● TASK DESCRIPTION
Your task is to copy the lines of the data below from the line holding "dr_dead : forall" through the line holding "apply (dr_one g", inclusive, exactly and with nothing added.

Stored data:
-- Opening Marker --

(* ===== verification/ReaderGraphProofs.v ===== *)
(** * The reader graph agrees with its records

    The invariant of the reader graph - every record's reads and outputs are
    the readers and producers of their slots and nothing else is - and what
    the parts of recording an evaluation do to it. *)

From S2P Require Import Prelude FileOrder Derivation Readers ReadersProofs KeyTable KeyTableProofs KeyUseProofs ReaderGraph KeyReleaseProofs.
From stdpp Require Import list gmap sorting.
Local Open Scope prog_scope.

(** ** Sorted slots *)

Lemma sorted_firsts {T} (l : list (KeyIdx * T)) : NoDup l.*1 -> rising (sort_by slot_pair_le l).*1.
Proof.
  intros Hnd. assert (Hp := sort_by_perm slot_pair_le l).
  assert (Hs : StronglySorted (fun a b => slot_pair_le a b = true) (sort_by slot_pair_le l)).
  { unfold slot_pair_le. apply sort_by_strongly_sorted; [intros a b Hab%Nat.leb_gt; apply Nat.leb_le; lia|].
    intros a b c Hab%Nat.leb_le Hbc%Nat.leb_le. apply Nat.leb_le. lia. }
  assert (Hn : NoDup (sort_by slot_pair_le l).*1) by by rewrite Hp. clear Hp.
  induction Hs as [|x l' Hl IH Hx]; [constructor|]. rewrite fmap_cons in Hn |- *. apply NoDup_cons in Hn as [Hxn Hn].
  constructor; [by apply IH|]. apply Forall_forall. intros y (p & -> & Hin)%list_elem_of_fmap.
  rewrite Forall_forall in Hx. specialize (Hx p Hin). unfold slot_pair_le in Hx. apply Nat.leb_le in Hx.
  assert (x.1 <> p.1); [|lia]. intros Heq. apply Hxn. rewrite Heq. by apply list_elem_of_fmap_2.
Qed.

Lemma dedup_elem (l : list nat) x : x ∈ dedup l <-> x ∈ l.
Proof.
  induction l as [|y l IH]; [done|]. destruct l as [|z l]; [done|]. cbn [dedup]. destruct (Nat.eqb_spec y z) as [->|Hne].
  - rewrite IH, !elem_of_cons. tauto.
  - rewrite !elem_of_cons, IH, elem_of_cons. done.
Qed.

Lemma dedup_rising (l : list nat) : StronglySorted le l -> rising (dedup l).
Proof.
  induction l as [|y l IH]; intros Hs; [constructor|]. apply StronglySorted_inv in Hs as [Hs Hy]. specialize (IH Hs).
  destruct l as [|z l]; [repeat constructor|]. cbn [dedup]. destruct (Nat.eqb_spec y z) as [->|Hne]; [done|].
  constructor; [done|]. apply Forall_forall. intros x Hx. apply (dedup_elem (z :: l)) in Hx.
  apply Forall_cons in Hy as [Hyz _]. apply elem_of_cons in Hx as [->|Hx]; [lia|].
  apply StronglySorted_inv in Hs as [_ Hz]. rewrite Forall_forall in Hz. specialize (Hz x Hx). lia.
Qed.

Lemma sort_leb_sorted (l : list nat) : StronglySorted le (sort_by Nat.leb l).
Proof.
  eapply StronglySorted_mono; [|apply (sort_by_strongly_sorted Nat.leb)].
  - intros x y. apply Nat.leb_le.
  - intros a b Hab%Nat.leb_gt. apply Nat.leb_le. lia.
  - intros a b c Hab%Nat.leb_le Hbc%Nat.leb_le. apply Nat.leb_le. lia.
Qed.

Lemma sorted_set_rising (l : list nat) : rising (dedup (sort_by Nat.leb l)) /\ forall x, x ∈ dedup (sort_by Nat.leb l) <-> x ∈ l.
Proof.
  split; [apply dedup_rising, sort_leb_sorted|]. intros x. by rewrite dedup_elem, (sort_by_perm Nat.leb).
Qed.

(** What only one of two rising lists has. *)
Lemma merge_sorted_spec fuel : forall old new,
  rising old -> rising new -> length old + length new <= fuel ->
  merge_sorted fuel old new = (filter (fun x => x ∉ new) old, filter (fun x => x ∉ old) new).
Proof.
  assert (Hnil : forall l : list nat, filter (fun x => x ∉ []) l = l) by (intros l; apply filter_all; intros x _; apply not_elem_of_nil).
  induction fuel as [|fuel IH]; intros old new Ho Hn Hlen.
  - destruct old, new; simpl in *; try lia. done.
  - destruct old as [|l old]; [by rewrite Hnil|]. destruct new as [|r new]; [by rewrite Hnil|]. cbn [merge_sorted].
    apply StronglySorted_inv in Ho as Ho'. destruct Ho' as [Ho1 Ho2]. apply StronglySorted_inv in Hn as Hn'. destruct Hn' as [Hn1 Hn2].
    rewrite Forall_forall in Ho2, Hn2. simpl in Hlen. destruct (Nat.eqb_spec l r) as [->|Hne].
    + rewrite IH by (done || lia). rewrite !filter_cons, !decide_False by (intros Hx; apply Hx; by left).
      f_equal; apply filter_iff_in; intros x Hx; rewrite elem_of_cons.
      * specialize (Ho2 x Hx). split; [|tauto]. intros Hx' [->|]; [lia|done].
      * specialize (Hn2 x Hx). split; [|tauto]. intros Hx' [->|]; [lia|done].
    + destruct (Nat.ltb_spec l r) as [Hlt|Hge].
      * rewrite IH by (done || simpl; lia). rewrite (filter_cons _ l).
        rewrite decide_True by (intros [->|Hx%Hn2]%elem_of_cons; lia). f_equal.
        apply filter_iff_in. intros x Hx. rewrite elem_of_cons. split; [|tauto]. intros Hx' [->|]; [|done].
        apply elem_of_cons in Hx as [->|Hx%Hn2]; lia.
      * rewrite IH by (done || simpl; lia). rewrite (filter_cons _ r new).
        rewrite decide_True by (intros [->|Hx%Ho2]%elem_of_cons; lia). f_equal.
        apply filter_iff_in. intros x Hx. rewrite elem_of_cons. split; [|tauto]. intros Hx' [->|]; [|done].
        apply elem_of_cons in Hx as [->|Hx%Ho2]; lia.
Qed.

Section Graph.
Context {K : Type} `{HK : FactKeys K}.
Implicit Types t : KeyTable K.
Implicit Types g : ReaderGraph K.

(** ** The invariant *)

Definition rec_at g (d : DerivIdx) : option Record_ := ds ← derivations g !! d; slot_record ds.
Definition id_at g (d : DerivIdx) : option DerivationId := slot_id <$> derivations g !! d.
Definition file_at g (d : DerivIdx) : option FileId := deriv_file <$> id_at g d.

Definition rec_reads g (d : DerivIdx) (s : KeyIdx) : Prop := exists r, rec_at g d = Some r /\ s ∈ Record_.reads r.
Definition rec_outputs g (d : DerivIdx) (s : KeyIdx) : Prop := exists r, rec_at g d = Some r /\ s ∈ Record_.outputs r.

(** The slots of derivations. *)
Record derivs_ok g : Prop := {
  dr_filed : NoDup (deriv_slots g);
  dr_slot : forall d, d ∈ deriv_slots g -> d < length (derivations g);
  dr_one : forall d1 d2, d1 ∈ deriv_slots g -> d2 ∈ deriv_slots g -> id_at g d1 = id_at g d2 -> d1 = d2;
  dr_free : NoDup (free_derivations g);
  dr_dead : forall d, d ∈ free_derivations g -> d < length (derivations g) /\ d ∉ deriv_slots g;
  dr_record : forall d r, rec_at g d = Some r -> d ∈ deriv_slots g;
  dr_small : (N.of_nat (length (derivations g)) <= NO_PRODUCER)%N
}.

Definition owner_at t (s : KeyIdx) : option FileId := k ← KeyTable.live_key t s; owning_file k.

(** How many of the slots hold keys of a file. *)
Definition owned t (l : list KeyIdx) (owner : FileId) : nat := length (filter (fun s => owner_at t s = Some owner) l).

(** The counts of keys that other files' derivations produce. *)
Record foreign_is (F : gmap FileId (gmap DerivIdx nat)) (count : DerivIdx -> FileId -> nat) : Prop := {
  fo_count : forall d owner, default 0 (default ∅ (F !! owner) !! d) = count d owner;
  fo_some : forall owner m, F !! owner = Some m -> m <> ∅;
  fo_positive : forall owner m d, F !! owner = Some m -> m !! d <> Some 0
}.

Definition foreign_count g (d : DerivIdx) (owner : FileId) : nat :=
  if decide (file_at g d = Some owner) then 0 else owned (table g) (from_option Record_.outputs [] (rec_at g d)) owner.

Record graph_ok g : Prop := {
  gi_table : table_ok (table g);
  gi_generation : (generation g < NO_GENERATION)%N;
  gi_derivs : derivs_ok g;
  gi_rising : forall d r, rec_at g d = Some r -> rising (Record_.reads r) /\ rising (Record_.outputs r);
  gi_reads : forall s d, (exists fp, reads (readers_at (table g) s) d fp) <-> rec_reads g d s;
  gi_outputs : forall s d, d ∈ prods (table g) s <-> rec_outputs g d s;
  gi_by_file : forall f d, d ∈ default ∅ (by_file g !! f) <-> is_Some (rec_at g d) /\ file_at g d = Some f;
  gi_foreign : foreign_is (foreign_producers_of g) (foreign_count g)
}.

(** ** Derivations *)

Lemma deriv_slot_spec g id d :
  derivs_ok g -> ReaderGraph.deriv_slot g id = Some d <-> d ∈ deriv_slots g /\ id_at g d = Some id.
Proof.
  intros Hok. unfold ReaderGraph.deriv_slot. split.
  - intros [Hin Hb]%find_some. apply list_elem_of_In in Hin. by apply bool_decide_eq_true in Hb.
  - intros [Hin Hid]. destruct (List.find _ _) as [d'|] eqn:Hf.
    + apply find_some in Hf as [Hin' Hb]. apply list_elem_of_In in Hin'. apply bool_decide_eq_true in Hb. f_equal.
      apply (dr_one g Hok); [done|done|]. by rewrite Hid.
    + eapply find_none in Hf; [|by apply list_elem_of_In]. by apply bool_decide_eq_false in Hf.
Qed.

-- Closing Marker --
-- Opening Marker --

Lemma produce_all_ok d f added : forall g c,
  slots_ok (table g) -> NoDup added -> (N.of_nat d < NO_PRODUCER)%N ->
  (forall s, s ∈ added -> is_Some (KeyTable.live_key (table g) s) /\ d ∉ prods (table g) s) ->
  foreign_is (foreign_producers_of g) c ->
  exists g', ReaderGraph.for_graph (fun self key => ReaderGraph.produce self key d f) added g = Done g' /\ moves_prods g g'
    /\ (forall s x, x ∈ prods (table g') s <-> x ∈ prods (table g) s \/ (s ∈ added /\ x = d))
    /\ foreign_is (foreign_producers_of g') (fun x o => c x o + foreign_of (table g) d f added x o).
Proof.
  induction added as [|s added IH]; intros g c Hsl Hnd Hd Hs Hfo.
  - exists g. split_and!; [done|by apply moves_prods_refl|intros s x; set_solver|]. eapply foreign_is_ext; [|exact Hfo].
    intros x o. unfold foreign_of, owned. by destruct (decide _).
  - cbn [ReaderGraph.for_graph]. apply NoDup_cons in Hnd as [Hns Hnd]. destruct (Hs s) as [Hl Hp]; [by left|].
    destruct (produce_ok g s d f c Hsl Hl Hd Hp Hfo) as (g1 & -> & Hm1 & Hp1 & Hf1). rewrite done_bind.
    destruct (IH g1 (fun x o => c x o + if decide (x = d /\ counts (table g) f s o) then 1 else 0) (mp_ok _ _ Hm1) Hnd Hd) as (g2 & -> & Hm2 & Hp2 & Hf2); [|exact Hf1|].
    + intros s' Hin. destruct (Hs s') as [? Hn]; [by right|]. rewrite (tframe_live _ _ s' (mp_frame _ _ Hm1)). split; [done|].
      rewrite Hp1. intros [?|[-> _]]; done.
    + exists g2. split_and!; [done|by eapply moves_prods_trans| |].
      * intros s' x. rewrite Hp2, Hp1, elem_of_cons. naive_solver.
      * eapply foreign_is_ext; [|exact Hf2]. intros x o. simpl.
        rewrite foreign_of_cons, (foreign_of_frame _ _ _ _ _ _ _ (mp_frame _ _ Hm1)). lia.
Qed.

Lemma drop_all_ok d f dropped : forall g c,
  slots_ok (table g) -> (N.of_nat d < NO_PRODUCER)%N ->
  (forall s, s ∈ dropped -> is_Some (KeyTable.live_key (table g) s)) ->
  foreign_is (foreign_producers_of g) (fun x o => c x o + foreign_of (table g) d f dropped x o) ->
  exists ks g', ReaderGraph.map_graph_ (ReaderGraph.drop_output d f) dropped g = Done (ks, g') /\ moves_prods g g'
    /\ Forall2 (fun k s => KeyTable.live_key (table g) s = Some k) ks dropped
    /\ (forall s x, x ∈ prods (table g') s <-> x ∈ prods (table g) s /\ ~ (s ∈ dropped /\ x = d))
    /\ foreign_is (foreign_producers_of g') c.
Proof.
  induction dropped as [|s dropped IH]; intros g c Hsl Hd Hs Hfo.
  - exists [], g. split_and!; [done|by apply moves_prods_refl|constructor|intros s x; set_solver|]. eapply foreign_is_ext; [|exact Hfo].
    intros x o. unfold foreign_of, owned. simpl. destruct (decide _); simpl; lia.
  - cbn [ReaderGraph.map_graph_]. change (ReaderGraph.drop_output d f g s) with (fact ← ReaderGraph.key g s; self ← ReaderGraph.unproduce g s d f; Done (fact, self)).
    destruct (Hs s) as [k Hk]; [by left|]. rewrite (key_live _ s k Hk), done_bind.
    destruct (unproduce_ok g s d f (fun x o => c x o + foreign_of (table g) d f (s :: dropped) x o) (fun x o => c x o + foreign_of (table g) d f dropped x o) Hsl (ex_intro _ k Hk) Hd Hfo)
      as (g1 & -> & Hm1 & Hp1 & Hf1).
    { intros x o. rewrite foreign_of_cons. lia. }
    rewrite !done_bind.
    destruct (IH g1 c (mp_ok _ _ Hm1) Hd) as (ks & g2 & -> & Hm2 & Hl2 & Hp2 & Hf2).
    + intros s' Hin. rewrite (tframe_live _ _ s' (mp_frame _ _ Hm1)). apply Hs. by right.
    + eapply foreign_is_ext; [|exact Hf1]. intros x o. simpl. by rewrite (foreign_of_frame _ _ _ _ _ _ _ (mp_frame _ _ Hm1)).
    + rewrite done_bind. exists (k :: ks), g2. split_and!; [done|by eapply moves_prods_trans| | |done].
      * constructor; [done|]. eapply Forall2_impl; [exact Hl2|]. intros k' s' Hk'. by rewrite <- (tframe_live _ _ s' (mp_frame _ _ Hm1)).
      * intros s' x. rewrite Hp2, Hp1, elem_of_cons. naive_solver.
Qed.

-- Closing Marker --

● RESPONSE
  dr_dead : forall d, d ∈ free_derivations g -> d < length (derivations g) /\ d ∉ deriv_slots g;
  dr_record : forall d r, rec_at g d = Some r -> d ∈ deriv_slots g;
  dr_small : (N.of_nat (length (derivations g)) <= NO_PRODUCER)%N
}.

Definition owner_at t (s : KeyIdx) : option FileId := k ← KeyTable.live_key t s; owning_file k.

(** How many of the slots hold keys of a file. *)
Definition owned t (l : list KeyIdx) (owner : FileId) : nat := length (filter (fun s => owner_at t s = Some owner) l).

(** The counts of keys that other files' derivations produce. *)
Record foreign_is (F : gmap FileId (gmap DerivIdx nat)) (count : DerivIdx -> FileId -> nat) : Prop := {
  fo_count : forall d owner, default 0 (default ∅ (F !! owner) !! d) = count d owner;
  fo_some : forall owner m, F !! owner = Some m -> m <> ∅;
  fo_positive : forall owner m d, F !! owner = Some m -> m !! d <> Some 0
}.

Definition foreign_count g (d : DerivIdx) (owner : FileId) : nat :=
  if decide (file_at g d = Some owner) then 0 else owned (table g) (from_option Record_.outputs [] (rec_at g d)) owner.

Record graph_ok g : Prop := {
  gi_table : table_ok (table g);
  gi_generation : (generation g < NO_GENERATION)%N;
  gi_derivs : derivs_ok g;
  gi_rising : forall d r, rec_at g d = Some r -> rising (Record_.reads r) /\ rising (Record_.outputs r);
  gi_reads : forall s d, (exists fp, reads (readers_at (table g) s) d fp) <-> rec_reads g d s;
  gi_outputs : forall s d, d ∈ prods (table g) s <-> rec_outputs g d s;
  gi_by_file : forall f d, d ∈ default ∅ (by_file g !! f) <-> is_Some (rec_at g d) /\ file_at g d = Some f;
  gi_foreign : foreign_is (foreign_producers_of g) (foreign_count g)
}.

(** ** Derivations *)

Lemma deriv_slot_spec g id d :
  derivs_ok g -> ReaderGraph.deriv_slot g id = Some d <-> d ∈ deriv_slots g /\ id_at g d = Some id.
Proof.
  intros Hok. unfold ReaderGraph.deriv_slot. split.
  - intros [Hin Hb]%find_some. apply list_elem_of_In in Hin. by apply bool_decide_eq_true in Hb.
  - intros [Hin Hid]. destruct (List.find _ _) as [d'|] eqn:Hf.
    + apply find_some in Hf as [Hin' Hb]. apply list_elem_of_In in Hin'. apply bool_decide_eq_true in Hb. f_equal.
      apply (dr_one g Hok); [done|done|]. by rewrite Hid.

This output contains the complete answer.